A typical "chronic" LTP experiment would consist of implanting stimulating and recording electrodes in one of the several monosynaptic hippocampal pathways. Brief test pulses are then applied at the stimulating electrode and an evoked potential (EP) is registered at the recording electrode, reflecting the monosynaptic pathway's degree of activation, or the pathway's "efficacy".

Subsequently, if a series of brief tetanizing test-pulse trains are delivered through the stimulating electrode and then normal EP recording is once again resumed, the EP will be greatly enhanced or "potentiated". Thus, the EP now reflects a much greater through-put or efficacy of the monosynaptic pathway after tetanization. The potentiation, dependent upon the tetanization parameters can be long-lasting, up to weeks and months. Hence the phenomenon of Long-term Potentiation or LTP.

I was the first to setup and induce LTP in Peter Cain's lab. As it turns out I was also the first to setup and induce LTP at the University of Western Ontario, beating out Stan Leung by only a few months, which Stan was happy to confirm many years later.

LTP was then and still is now the reigning phenomenon with which to model memory processes and its potential underlying mechanisms. However, evidence directly linking LTP to learning was scant.

Although Peter Cain's lab, at that time, largely dealt with Kindling, another plasticity phenomnon used to model focal epilepsy, I wanted to change that, and arrived with a specfic "behavioral-LTP" project in mind.

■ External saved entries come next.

(* ===== verification/ParserSound.v ===== *)
(** Every parsing function meets its specification: totality, progress, every
    error reported, and soundness for the grammar. *)

From S2P Require Import Prelude Report Source SourceFacts Token Ast Parser Grammar ParserFacts.

Section Sound.
Context `{Fmt} (source_ : SourceView.t) (tab_size_ : Z).
#[local] Abbreviation good := (good source_ tab_size_).
#[local] Abbreviation parses := (parses source_ tab_size_).

(** * Heads and tails against the grammar's tables *)

Definition tail_of (c : Continuation) : TailParseFunction :=
  match c with
  | adds_binary op => tail_binary_operator op
  | adds_postfix op => tail_postfix_operator op
  | adds_call => tail_left_paren
  end.

Lemma good_two t it : good (t :: it) -> kind t <> TokenKind.end_of_file -> exists t2 it2, it = t2 :: it2 /\ good it.
Proof. inversion 1 as [|? ? ? ? Hg]; subst; [done|]. destruct (good_inv _ _ _ Hg) as (t2 & it2 & -> & _). eauto. Qed.

(** The parser's choice of a tail is the grammar's continuation. *)
Lemma get_next_tail p it reps :
  good it ->
  get_next_tail_parse_fn p (ps it reps) = Done (tail_of <$> next_continuation p it) (ps it reps).
Proof.
  intros Hg. destruct (good_inv _ _ _ Hg) as (t & rest & -> & _).
  unfold get_next_tail_parse_fn, bind, cursor_peek, on_cursor. cbn [ps cursor_ TokenCursor.peek head].
  destruct (TokenKind.eqb_spec (kind t) TokenKind.r_angle) as [Hk|Hk].
  - destruct (good_two t rest Hg) as (t2 & it2 & -> & _); [congruence|].
    unfold lookup_tail_parse_rule, next_continuation, continuation, is_shr. rewrite Hk. cbn.
    unfold bind, cursor_peek_ahead, on_cursor, TokenCursor.peek_ahead. cbn. rewrite Hk. cbn.
    destruct (_ && _); cbn; by destruct (Precedence.ltb _ _).
  - assert (Hshr : is_shr (t :: rest) = false).
    { cbn. destruct rest; [done|]. by destruct (TokenKind.eqb_spec (kind t) TokenKind.r_angle). }
    unfold next_continuation, continuation. rewrite Hshr. unfold lookup_tail_parse_rule.
    destruct (kind t); cbn; try done; by destruct (Precedence.ltb _ _).
Qed.

(** A call that only reads. *)
Lemma parses_pure {A B} throws n (m : P A) a (k : A -> P B) it G :
  (forall reps, m (ps it reps) = Done a (ps it reps)) -> parses throws n (k a) it G ->
  parses throws n (bind m k) it G.
Proof. intros Hm Hk reps. apply wp_bind. unfold wp at 1. rewrite Hm. apply Hk. Qed.

Lemma parses_next_tail {B} throws n p (k : option TailParseFunction -> P B) it G :
  good it -> parses throws n (k (tail_of <$> next_continuation p it)) it G ->
  parses throws n (bind (get_next_tail_parse_fn p) k) it G.
Proof. intros Hg. apply parses_pure. intros reps. by apply get_next_tail. Qed.

Lemma starts_expression_head t it :
  starts_expression (t :: it) = match lookup_head_parse_fn (kind t) with Some _ => true | None => false end.
Proof. cbn. by destruct (kind t). Qed.

(** A continuation is never at the end of the file. *)
Lemma continuation_not_eof p t it c :
  next_continuation p (t :: it) = Some c -> kind t <> TokenKind.end_of_file.
Proof.
  unfold next_continuation, continuation. intros Hc He. rewrite He in Hc. cbn in Hc.
  rewrite He in Hc. by destruct it.
Qed.

Lemma continuation_shr p t it :
  next_continuation p (t :: it) = Some (adds_binary BinaryOperator.shr) ->
  exists t2 it2, it = t2 :: it2 /\ kind t2 = TokenKind.r_angle.
Proof.
  unfold next_continuation, continuation. destruct (is_shr (t :: it)) eqn:Hs.
  - intros _. cbn in Hs. destruct it as [|t2 it2]; [done|]. exists t2, it2. split; [done|].
    apply andb_prop in Hs as [[_ Hs]%andb_prop _]. by apply TokenKind.eqb_eq.
  - destruct (kind t); cbn; try done; repeat case_match; done.
Qed.

Lemma continuation_call p t it :
  next_continuation p (t :: it) = Some adds_call -> kind t = TokenKind.l_paren.
Proof.
  unfold next_continuation, continuation. destruct (is_shr (t :: it)); [by destruct (Precedence.ltb _ _)|].
  destruct (kind t); cbn; try done; repeat case_match; done.
Qed.

(** * Lists *)

Lemma parses_comma_separated {A} throws (item : P A) (R : A -> list Token -> list Token -> Prop) it :
  good it ->
  (forall it0, good it0 -> it0 `suffix_of` it ->
     parses throws one_consumed item it0 (fun a it1 => R a it0 it1)) ->
  parses throws one_consumed (comma_separated item) it (fun l it' => sep R l it it').
Proof.
  intros Hg Hitem. unfold comma_separated.
  apply parses_loop with (J := fun l0 it0 => forall l it', sep R l it0 it' -> sep R (l0 ++ l) it it').
  { done. }
  { done. }
  intros l0 it0 Hg0 Hs0. eapply parses_bind; [by apply Hitem|].
  intros a it1 Hg1 Hs1 Hl1. destruct (good_inv _ _ _ Hg1) as (t & it2 & -> & _).
  apply parses_match; [done| |].
  - intros Hk. apply parses_ret; [by eapply good_front|done|]. intros Ha HJ l it' Hl.
    rewrite <-app_assoc. apply HJ. by eapply sep_more.
  - intros Hk. apply parses_ret; [done|done|]. intros Ha HJ. apply HJ. by apply sep_one.
Qed.

(** * Expressions and statements *)

(** What the recursion gives for fewer than [k] tokens. *)
Record rec_ok (k : nat) (rec : Recursion) : Prop := {
  expression_ok p it : good it -> (length it < k)%nat ->
    parses true one_consumed (rec_expression rec p) it (fun e it' => parses_expr p e it it');
  block_ok it : good it -> (length it < k)%nat ->
    parses false none_consumed (rec_block rec) it (fun es it' => parses_block es it it');
}.

Section Bodies.
Context (rec : Recursion) (k : nat) (Hrec : rec_ok k rec).

Lemma parses_rec_block {B} n (c : list AstExpression -> P B) it G :
  good it -> (length it < k)%nat ->
  (forall es it', good it' -> it' `suffix_of` it ->
     parses true n (c es) it' (fun b it2 => parses_block es it it' -> G b it2)) ->
  parses true n (bind (rec_block rec) c) it G.
Proof.
  intros Hg Hl Hc. eapply (parses_bind _ _ true none_consumed).
  - eapply parses_weaken; [by apply (block_ok k rec Hrec)|done|done|]. intros es it' _ _ Hes. exact Hes.
  - intros es it' Hg' Hs' _. eapply parses_weaken; [by apply Hc|done| |done].
    intros b. unfold none_consumed. lia.
Qed.

Lemma parses_on_prefix_left_brace t it :
  good (t :: it) -> kind t = TokenKind.l_brace -> (length (t :: it) <= k)%nat ->
  parses true one_consumed (on_prefix_left_brace rec) (t :: it) (fun e it' =>
    exists es, e = AstBlockExpr (node_offset (offset t)) es /\ parses_block es it it').
Proof.
  intros Hg Hk Hl. unfold on_prefix_left_brace. apply parses_next; [congruence|].
  apply parses_rec_block; [by eapply good_front|cbn in Hl; lia|].
  intros es it' Hg' _. apply parses_ret; [done|done|]. eauto.
Qed.

Lemma parses_on_kw_return t it :
  good (t :: it) -> kind t = TokenKind.kw_return -> (length (t :: it) <= k)%nat ->
  parses true one_consumed (on_kw_return rec) (t :: it) (fun e it' => parses_head e (t :: it) it').
Proof.
  intros Hg Hk Hl. unfold on_kw_return. apply parses_next; [congruence|].
  assert (Hg1 : good it) by (by eapply good_front).
  apply parses_pure with (a := starts_expression it).
  { intros reps. destruct (good_inv _ _ _ Hg1) as (t2 & it2 & -> & _). rewrite starts_expression_head.
    reflexivity. }
  eapply (parses_bind _ _ true none_consumed) with
    (G1 := fun l it' => if starts_expression it then parses_list l it it' else l = [] /\ it' = it).
  - destruct (starts_expression it); [|by apply parses_ret].
    eapply parses_weaken; [apply parses_comma_separated; [done|]|done|unfold none_consumed; lia|].
    + intros it0 Hg0 Hs0. apply (expression_ok k rec Hrec); [done|].
      apply suffix_length in Hs0. cbn in Hl. lia.
    + intros l it' _ _ Hl'. apply sep_parses_list in Hl'. exact Hl'.
  - intros l it' Hg' Hs' _. apply parses_ret; [done|done|].
    destruct (starts_expression it) eqn:Hstart; [by apply parses_return|].
    intros [-> ->]. by apply parses_bare_return.
Qed.

Lemma parses_on_prefix_operator t op it :
  good (t :: it) -> prefix_operator_of (kind t) = Some op -> (length (t :: it) <= k)%nat ->
  parses true one_consumed (on_prefix_operator rec op) (t :: it) (fun e it' => parses_head e (t :: it) it').
Proof.
  intros Hg Hk Hl. unfold on_prefix_operator.
  assert (Hne : kind t <> TokenKind.end_of_file) by (intros He; by rewrite He in Hk).
  apply parses_next; [done|].
  eapply (parses_bind _ _ true one_consumed).
  - apply (expression_ok k rec Hrec); [by eapply good_front|cbn in Hl; lia].
  - intros e it' Hg' _ _. apply parses_ret; [done|done|]. by apply parses_prefix.
Qed.

Lemma parses_call_head t it head_fn :
  good (t :: it) -> lookup_head_parse_fn (kind t) = Some head_fn -> (length (t :: it) <= k)%nat ->
  parses true one_consumed (call_head rec head_fn) (t :: it) (fun e it' => parses_head e (t :: it) it').
Proof.
  intros Hg Hf Hl.
  assert (Hne : kind t <> TokenKind.end_of_file) by (intros He; by rewrite He in Hf).
  assert (Hg1 : good it) by (by eapply good_front).
  destruct head_fn as [|lk| | |op]; cbn [call_head].
  - apply parses_next; [done|]. apply parses_ret; [done|done|]. apply parses_identifier.
    by destruct (kind t).
  - apply parses_next; [done|]. apply parses_ret; [done|done|]. apply parses_literal.
    destruct (kind t); try discriminate Hf; cbn in *; congruence.
  - assert (Hk : kind t = TokenKind.l_brace) by by destruct (kind t).
    eapply parses_weaken; [by apply parses_on_prefix_left_brace|done|done|].
    intros e it' _ _ (es & -> & Hes). by apply parses_block_expr.
  - apply parses_on_kw_return; [done| |done]. by destruct (kind t).
  - apply parses_on_prefix_operator; [done| |done].
    destruct (kind t); try discriminate Hf; cbn in *; congruence.
Qed.

(** A continuation: the tokens it consumes, and how a derivation goes on after it. *)
Lemma parses_call_tail p c e0 t it :
  good (t :: it) -> next_continuation p (t :: it) = Some c -> (length (t :: it) <= k)%nat ->
  parses true one_consumed (call_tail source_ tab_size_ rec (tail_of c) e0) (t :: it) (fun e1 it1 =>
    forall e it', parses_tails p e1 e it1 it' -> parses_tails p e0 e (t :: it) it').
Proof.
  intros Hg Hc Hl. pose proof (continuation_not_eof _ _ _ _ Hc) as Hne.
  assert (Hg1 : good it) by (by eapply good_front).
  destruct c as [op|op|]; cbn [tail_of call_tail].
  - unfold on_binary_operator. apply parses_advance; [done|].
    assert (Hright : forall n it1, good it1 -> (length it1 <= length it)%nat -> (forall b, n b <= 1)%nat ->
      it1 = (if bool_decide (op = BinaryOperator.shr) then tail it else it) ->
      parses true n (let precedence := lookup_precedence_for_associativity op in
        right <- rec_expression rec precedence ;;
        ret (AstBinaryExpr (node_offset (token_offset e0)) op e0 right)) it1 (fun e1 it' =>
          forall e it2, parses_tails p e1 e it' it2 -> parses_tails p e0 e (t :: it) it2)).
    { intros n it1 Hg1' Hl1 Hn Hit1. cbv zeta. eapply (parses_bind _ _ true one_consumed).
      - apply (expression_ok k rec Hrec); [done|cbn in Hl; lia].
      - intros right it2 Hg2 _ _. apply parses_ret; [done|specialize (Hn (AstBinaryExpr
          (node_offset (token_offset e0)) op e0 right)); unfold one_consumed; lia|].
        intros Hright e it' Htails. by eapply parses_binary. }
    case_bool_decide as Hop; [subst op|].
    2: { apply parses_pure with (a := tt); [done|]. apply Hright; [done|done|cbn; lia|done]. }
    destruct (continuation_shr _ _ _ Hc) as (t2 & it2 & -> & Hk2).
    apply parses_advance; [congruence|].
    apply Hright; [by eapply good_front; [exact Hg1|exact Hk2|]|cbn; lia|cbn; lia|done].
  - unfold on_postfix_operator. apply parses_advance; [done|]. apply parses_ret; [done|done|].
    intros e it' Htails. by eapply parses_postfix.
  - pose proof (continuation_call _ _ _ Hc) as Hparen.
    unfold on_infix_left_paren. apply parses_advance; [done|].
    destruct (good_inv _ _ _ Hg1) as (t2 & it2 & -> & _). apply parses_match; [done| |].
    + intros Hk2. apply parses_pure with (a := []); [done|].
      apply parses_ret; [by eapply good_front; [exact Hg1|exact Hk2|]|done|].
      intros e it' Htails. by eapply parses_empty_call.
    + intros Hk2. cbn [negb]. eapply (parses_bind _ _ true none_consumed) with
        (G1 := fun args it1 => exists t3, kind t3 = TokenKind.r_paren /\ parses_list args (t2 :: it2) (t3 :: it1)).
      * eapply (parses_bind _ _ true one_consumed).
        { eapply parses_weaken; [apply parses_comma_separated; [done|]|done|done|].
          - intros it0 Hg0 Hs0. apply (expression_ok k rec Hrec); [done|].
            apply suffix_length in Hs0. cbn in *. lia.
          - intros l it' _ _ Hl'. apply sep_parses_list in Hl'. exact Hl'. }
        intros args it1 Hg' _ _. destruct (good_inv _ _ _ Hg') as (t3 & it3 & -> & _).
        apply parses_expect; [done|done|done|]. intros Hk3.
        apply parses_ret; [by eapply good_front; [exact Hg'|exact Hk3|]|done|]. eauto.
      * intros args it1 Hg' _ _. apply parses_ret; [done|done|]. intros (t3 & Hk3 & Hargs) e it' Htails.
        by eapply parses_call.
Qed.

Behavioral-LTP is a paradigm based on the premise that if LTP is like learning and learning is like LTP then Evoked Potentials (EPs) should exhibit an LTP-like increase during learning.

More advanced than earlier work, we contrasted a hippocampal dependent task (David Olton's radial-arm maze) to a non-hippocampal dependent task (oneway active avoidance in a shuttle-box) and, on the insistence of Case Vanderwolf, further employed controls for ongoing behavior, a known modulator of evoked potentials. Mimicking the best of previous work we further employed a counter-balanced within-animal design, such that different groups of animals ran through the tasks in a different order, and then finally, all were "LTP'd" for real to see if our system and implants could induce, sustain and detect changes in neuroplasticity.

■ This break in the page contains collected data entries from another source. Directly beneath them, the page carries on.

(* ===== verification/Printer.v ===== *)
(** A printer of syntax trees, the trees that it prints faithfully (canonical
    trees), and the proof that the grammar derives every canonical tree from its
    printed tokens: the specification side of the parser's round trip. *)

From S2P Require Import Prelude Report Source Token Ast Parser Grammar GrammarFacts.

(** * Tokens of operators *)

Definition binary_kind (op : BinaryOperator.t) : TokenKind.t :=
  match op with
  | BinaryOperator.add => TokenKind.plus
  | BinaryOperator.sub => TokenKind.minus
  | BinaryOperator.mul => TokenKind.star
  | BinaryOperator.div => TokenKind.slash
  | BinaryOperator.rem => TokenKind.percent
  | BinaryOperator.bit_and => TokenKind.ampersand
  | BinaryOperator.bit_or => TokenKind.pipe
  | BinaryOperator.bit_xor => TokenKind.tilde
  | BinaryOperator.shl => TokenKind.l_angle_angle
  | BinaryOperator.shr => TokenKind.r_angle
  | BinaryOperator.logic_and => TokenKind.and_and
  | BinaryOperator.logic_or => TokenKind.pipe_pipe
  | BinaryOperator.eq => TokenKind.eq_eq
  | BinaryOperator.neq => TokenKind.bang_eq
  | BinaryOperator.less => TokenKind.l_angle
  | BinaryOperator.less_eq => TokenKind.l_angle_eq
  | BinaryOperator.greater => TokenKind.r_angle
  | BinaryOperator.greater_eq => TokenKind.r_angle_eq
  | BinaryOperator.assign => TokenKind.eq
  | BinaryOperator.add_assign => TokenKind.plus_eq
  | BinaryOperator.sub_assign => TokenKind.minus_eq
  | BinaryOperator.mul_assign => TokenKind.star_eq
  | BinaryOperator.div_assign => TokenKind.slash_eq
  | BinaryOperator.rem_assign => TokenKind.percent_eq
  | BinaryOperator.bit_and_assign => TokenKind.ampersand_eq
  | BinaryOperator.bit_or_assign => TokenKind.pipe_eq
  | BinaryOperator.xor_assign => TokenKind.tilde_eq
  | BinaryOperator.shl_assign => TokenKind.l_angle_angle_eq
  | BinaryOperator.shr_assign => TokenKind.r_angle_angle_eq
  | BinaryOperator.logic_and_assign => TokenKind.and_and_eq
  | BinaryOperator.logic_or_assign => TokenKind.pipe_pipe_eq
  end.

Definition unary_kind (op : UnaryOperator.t) : TokenKind.t :=
  match op with
  | UnaryOperator.pre_increment | UnaryOperator.post_increment => TokenKind.plus_plus
  | UnaryOperator.pre_decrement | UnaryOperator.post_decrement => TokenKind.minus_minus
  | UnaryOperator.negate => TokenKind.minus
  | UnaryOperator.bit_not => TokenKind.tilde
  | UnaryOperator.logic_not => TokenKind.bang
  | UnaryOperator.addr_of => TokenKind.ampersand
  | UnaryOperator.deref => TokenKind.caret
  end.

Definition literal_token_kind (k : LiteralKind.t) : TokenKind.t :=
  match k with
  | LiteralKind.dec_int => TokenKind.dec_int_literal
  | LiteralKind.hex_int => TokenKind.hex_int_literal
  | LiteralKind.bin_int => TokenKind.bin_int_literal
  | LiteralKind.oct_int => TokenKind.oct_int_literal
  | LiteralKind.float_ => TokenKind.float_literal
  | LiteralKind.char_ => TokenKind.char_literal
  | LiteralKind.string => TokenKind.string_literal
  end.

(** * Printing *)

Definition token_at (k : TokenKind.t) (o n : Z) : Token :=
  {| kind := k; offset := o; variable_length := n |}.

(** Tokens whose place the tree does not record are put at offset 0. *)
Definition mark (k : TokenKind.t) : Token := token_at k 0 0.

(** The operator [>>] is two adjacent tokens. *)
Definition operator_tokens (op : BinaryOperator.t) : list Token :=
  match op with
  | BinaryOperator.shr => [mark TokenKind.r_angle; token_at TokenKind.r_angle 1 0]
  | _ => [mark (binary_kind op)]
  end.

Fixpoint separated (items : list (list Token)) : list Token :=
  match items with
  | [] => []
  | [item] => item
  | item :: items => item ++ mark TokenKind.comma :: separated items
  end.

Definition is_block (e : AstExpression) : bool :=
  match e with AstBlockExpr _ _ => true | _ => false end.

Fixpoint print_expression (e : AstExpression) : list Token :=
  match e with
  | AstIdentExpr o n => [token_at TokenKind.identifier o n]
  | AstLiteralExpr o k n => [token_at (literal_token_kind k) o n]
  | AstBlockExpr o es =>
      token_at TokenKind.l_brace o 0 ::
      flat_map (fun e => print_expression e ++ if is_block e then [] else [mark TokenKind.semicolon]) es ++
      [mark TokenKind.r_brace]
  | AstReturnExpr o es => token_at TokenKind.kw_return o 0 :: separated (map print_expression es)
  | AstUnaryExpr o op operand =>
      if is_prefix_operator op then token_at (unary_kind op) o 0 :: print_expression operand
      else print_expression operand ++ [mark (unary_kind op)]
  | AstBinaryExpr o op lhs rhs => print_expression lhs ++ operator_tokens op ++ print_expression rhs
  | AstCallExpr o callee args =>
      print_expression callee ++ mark TokenKind.l_paren :: separated (map print_expression args) ++
      [mark TokenKind.r_paren]
  end.

Definition print_statement (e : AstExpression) : list Token :=
  print_expression e ++ if is_block e then [] else [mark TokenKind.semicolon].

Definition print_block (es : list AstExpression) : list Token :=
  flat_map print_statement es ++ [mark TokenKind.r_brace].

Definition print_name (name : AstName) : Token :=
  token_at TokenKind.identifier (name_offset name) (name_length name).

Definition print_parameter (p : AstFunctionParameter) : list Token :=
  print_expression (param_type p) ++ [print_name (param_name p)].

Definition print_outputs (outs : list AstFunctionOutput) : list Token :=
  match outs with
  | [] => []
  | _ => mark TokenKind.thin_arrow :: separated (map (fun o => print_expression (output_type o)) outs)
  end.

Definition print_access (d : AstFunctionDefinition) : list Token :=
  match access_modifier d with
  | AccessModifier.none => []
  | AccessModifier.private_ => [token_at TokenKind.kw_private (def_token_offset d) 0]
  | AccessModifier.public_ => [token_at TokenKind.kw_public (def_token_offset d) 0]
  end.

Definition print_definition (d : AstFunctionDefinition) : list Token :=
  print_access d ++ print_name (def_name d) :: mark TokenKind.l_paren ::
  separated (map print_parameter (parameters d)) ++ mark TokenKind.r_paren ::
  print_outputs (outputs d) ++ mark TokenKind.l_brace :: print_block (statements d).

Definition print_root (ds : list AstFunctionDefinition) : list Token :=
  flat_map print_definition ds ++ [mark TokenKind.end_of_file].

(** * Canonical trees *)

(** How a tree's last token leaves the expression: finished, with a [return] that
    takes values if an expression can follow, or with a list of returned values
    that goes on as long as it can. *)
Inductive Ending := closed | bare | open.

Fixpoint ending (e : AstExpression) : Ending :=
  match e with
  | AstReturnExpr _ [] => bare
  | AstReturnExpr _ (_ :: _) => open
  | AstUnaryExpr _ op operand => if is_prefix_operator op then ending operand else closed
  | AstBinaryExpr _ _ _ rhs => ending rhs
  | _ => closed
  end.

(** Whether a tree with this ending can stand before a token that starts an
    expression or not. *)
Definition admits (end_ : Ending) (starts : bool) : bool :=
  match end_ with closed => true | bare => negb starts | open => false end.

(** The binary operators whose token is a prefix operator too. *)
Definition opens_expression (op : BinaryOperator.t) : bool :=
  match op with
  | BinaryOperator.sub | BinaryOperator.bit_and | BinaryOperator.bit_xor => true
  | _ => false
  end.

Fixpoint starts_with_brace (e : AstExpression) : bool :=
  match e with
  | AstBlockExpr _ _ => true
  | AstUnaryExpr _ op operand => if is_prefix_operator op then false else starts_with_brace operand
  | AstBinaryExpr _ _ lhs _ => starts_with_brace lhs
  | AstCallExpr _ callee _ => starts_with_brace callee
  | _ => false
  end.

(** A statement that starts with a block is that block. *)
Definition is_statement (e : AstExpression) : bool := is_block e || negb (starts_with_brace e).

(** Only the last element of a list may swallow a comma. *)
Definition items (es : list AstExpression) : bool :=
  forallb (fun e => admits (ending e) false) (removelast es).

Definition fits (o : Z) : bool := node_offset o =? o.

(** Nodes have 24-bit offsets, an operator's node has the offset of its left
    operand, and [return] stands where it can be read back. *)
Fixpoint laid_out (e : AstExpression) : bool :=
  match e with
  | AstIdentExpr o _ | AstLiteralExpr o _ _ => fits o
  | AstBlockExpr o es => fits o && forallb (fun e => laid_out e && is_statement e) es
  | AstReturnExpr o es => fits o && forallb laid_out es && items es
  | AstUnaryExpr o op operand =>
      laid_out operand &&
      if is_prefix_operator op then fits o
      else (o =? token_offset operand) && admits (ending operand) (negb (bool_decide (op = UnaryOperator.deref)))
  | AstBinaryExpr o op lhs rhs =>
      laid_out lhs && laid_out rhs && (o =? token_offset lhs) && admits (ending lhs) (opens_expression op)
  | AstCallExpr o callee args =>
      laid_out callee && (o =? token_offset callee) && admits (ending callee) false &&
      forallb laid_out args && items args
  end.

(** A type is an identifier, whose offset its owner has. *)
Definition type_laid_out (owner_offset : Z) (type : AstExpression) : bool :=
  match type with AstIdentExpr o _ => fits o && (owner_offset =? o) | _ => false end.

Definition output_laid_out (o : AstFunctionOutput) : bool :=
  type_laid_out (output_token_offset o) (output_type o) && bool_decide (name_offset (output_name o) = 0)
    && bool_decide (name_length (output_name o) = 0).

Definition definition_laid_out (d : AstFunctionDefinition) : bool :=
  match access_modifier d with
  | AccessModifier.none => def_token_offset d =? node_offset (name_offset (def_name d))
  | _ => fits (def_token_offset d)
  end &&
  forallb (fun p => type_laid_out (param_token_offset p) (param_type p)) (parameters d) &&
  forallb output_laid_out (outputs d) &&
  forallb (fun e => laid_out e && is_statement e) (statements d).

(** The trees that the parser can return without a report. *)
Definition canonical (d : AstFunctionDefinition) : Prop :=
  definition_laid_out d = true /\ Forall well_nested (statements d).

Although the subtle effects of ongoing behavior were observed, once behavior was held constant, no LTP-like effects were expressed. Not surprisingly, we were also able to easily induce LTP in the same animals using a standard 400Hz 20ms burst LTP protocol of electrical stimulation.

Although its unusal to publish negative results, we managed to get into the J. of Neurosci. (Download PDF 615KB) with a some assistance from Gyorgy Buzsaki.

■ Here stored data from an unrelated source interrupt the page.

(* ===== verification/Pipeline.v ===== *)
(** From the lexer to the parser: for every source, the tokens that the lexer puts
    are what the parser relies on. *)

From Stdlib Require Import Ascii String.
From S2P Require Import Prelude Report Source SourceFacts Token Flags.
From S2P Require Import Lexer LexerSpec LexerScanners LexerCorrect Ast Parser Grammar ParserFacts.

Section Pipeline.
Context `{Fmt}.

Lemma locate_start source tab_size : is_Some (SourceView.locate source 0 tab_size).
Proof. unfold SourceView.locate. rewrite substr_prefix by lia. cbn. eauto. Qed.

(** Tokens as the lexer makes them can be located and shown. *)
Lemma lexed_printable ok source tab_size p w q toks token :
  SourceView.get_text source = p ++ w ++ q -> len (SourceView.get_text source) <= source_size_max ->
  0 <= tab_size < 256 -> lexed ok (len p) w toks -> token ∈ toks -> printable source tab_size token.
Proof.
  intros Ht Hs Htab Hl Hin.
  destruct (lexed_get_text _ _ _ _ _ _ _ Ht Hl Hin) as (p' & v & q' & _ & Ho & _ & Hget).
  split; [|by rewrite Hget].
  apply locate_total; [done| |done]. rewrite Ho. apply len_nonneg.
Qed.

Lemma good_snoc source tab_size toks last :
  Forall (fun t => kind t <> TokenKind.end_of_file /\ printable source tab_size t) toks ->
  kind last = TokenKind.end_of_file -> printable source tab_size last ->
  good source tab_size (toks ++ [last]).
Proof.
  intros Hall Hk Hp. induction Hall as [|t toks [Hne Ht] _ IH]; cbn.
  - by apply good_eof.
  - by apply good_cons.
Qed.

(** The parser gets what it relies on from the lexer, for every source. *)
Lemma run_lexer_good source flags tab_size reports :
  0 <= tab_size < 256 ->
  exists toks reps,
    run_lexer source flags tab_size reports = Done toks (reports ++ reps) /\
    good source tab_size toks /\
    (reps = [] -> exists toks', len (SourceView.get_text source) <= source_size_max /\
       lexed true 0 (SourceView.get_text source) toks' /\
       toks = toks' ++ [fixed_token TokenKind.end_of_file (len (SourceView.get_text source))]).
Proof.
  intros Htab. destruct (Z.le_gt_cases (len (SourceView.get_text source)) source_size_max) as [Hs|Hs].
  - destruct (run_lexer_admissible source flags tab_size reports Hs Htab)
      as (w & rest & toks & reps & Ht & Hl & Hend & Hrun).
    exists (toks ++ [fixed_token TokenKind.end_of_file (len w)]), reps. split; [done|]. split.
    + apply good_snoc; [|done|split; [|done]].
      * pose proof (lexed_not_eof _ _ _ _ Hl) as Hne. rewrite Forall_forall in Hne |- *.
        intros t Hin. split; [by apply Hne|].
        by apply (lexed_printable _ source tab_size [] w rest toks t Ht Hs Htab Hl).
      * apply locate_total; [done| |done]. cbn. apply Z.land_nonneg. lia.
    + intros ->. exists toks. destruct Hend as [->|[_ ?]]; [|done].
      rewrite app_nil_r in Ht. by rewrite Ht in *.
  - destruct (run_lexer_too_large source flags tab_size reports Hs) as (r & _ & Hrun).
    exists [fixed_token TokenKind.end_of_file 0], [r]. split; [done|]. split; [|done].
    apply good_eof; [done|]. split; [apply locate_start|done].
Qed.

End Pipeline.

Still believing in the viability of the behavioral-LTP phenomenon, I turned to the dominant hippocampal-dependent learning paradigm of the time, the Morris water-maze, hoping that the one day learning protocol would "mass" the amount of change into a detectable difference in the EPs.

One of the other students in the lab had earlier modified a circular open-field into a water-maze, but she manually traced the path of the swimming rats on a clipboard as they searched for the hidden platform. I could not stand the idea of having such a subjective and ethereal measure, so I installed an overhead video camera and thus the water-maze era in Peter Cain's lab began.

Regardless, as before, with the one-way active avoidance and the Radial-arm maze, the results from the Morris water-maze were negative. The animals clearly learned the location of the hidden platform, and retained this information the next day when given a probe trial, in which the hidden platform was removed causing the animals to swim circles around where the platform had been. Yet, as before, no detectable differences in the EPs were discerned, even though we recorded across an abbreviated input/output curve enhancing our chances of finding differences (Hippocampus, Download PDF 889KB).

Not wishing to wrestle with reviewers over a second negative finding, I thought we could contrast the failure of the behavioral-LTP paradigm with the success of the "LTP-saturation" paradigm.

LTP-saturation is based on the idea that LTP and learning will compete with each other for the finite amount of plasticity available within the hippocampus. Given that LTP is artificial and not subtle, it was hypothesized that when pitted against each other LTP would win out over learning. Thus, if all the available plasticity were used by repeatedly LTP'ing the pathway until it would LTP no more, and thus become staurated, then there would be no available plasticity with which to learn, resulting in deficits in water-maze acquition.

We modeled our attempt after the highly toted Castro et al. (1989) Nature paper out of the McNaughton and Barnes' lab, which had found that sturating levels of LTP prevented water maze acquisition, but when the LTP was allowed to decay back down to baseline levels, some 30 days later, the animals easily learned the location of the hidden platform during a second attempt.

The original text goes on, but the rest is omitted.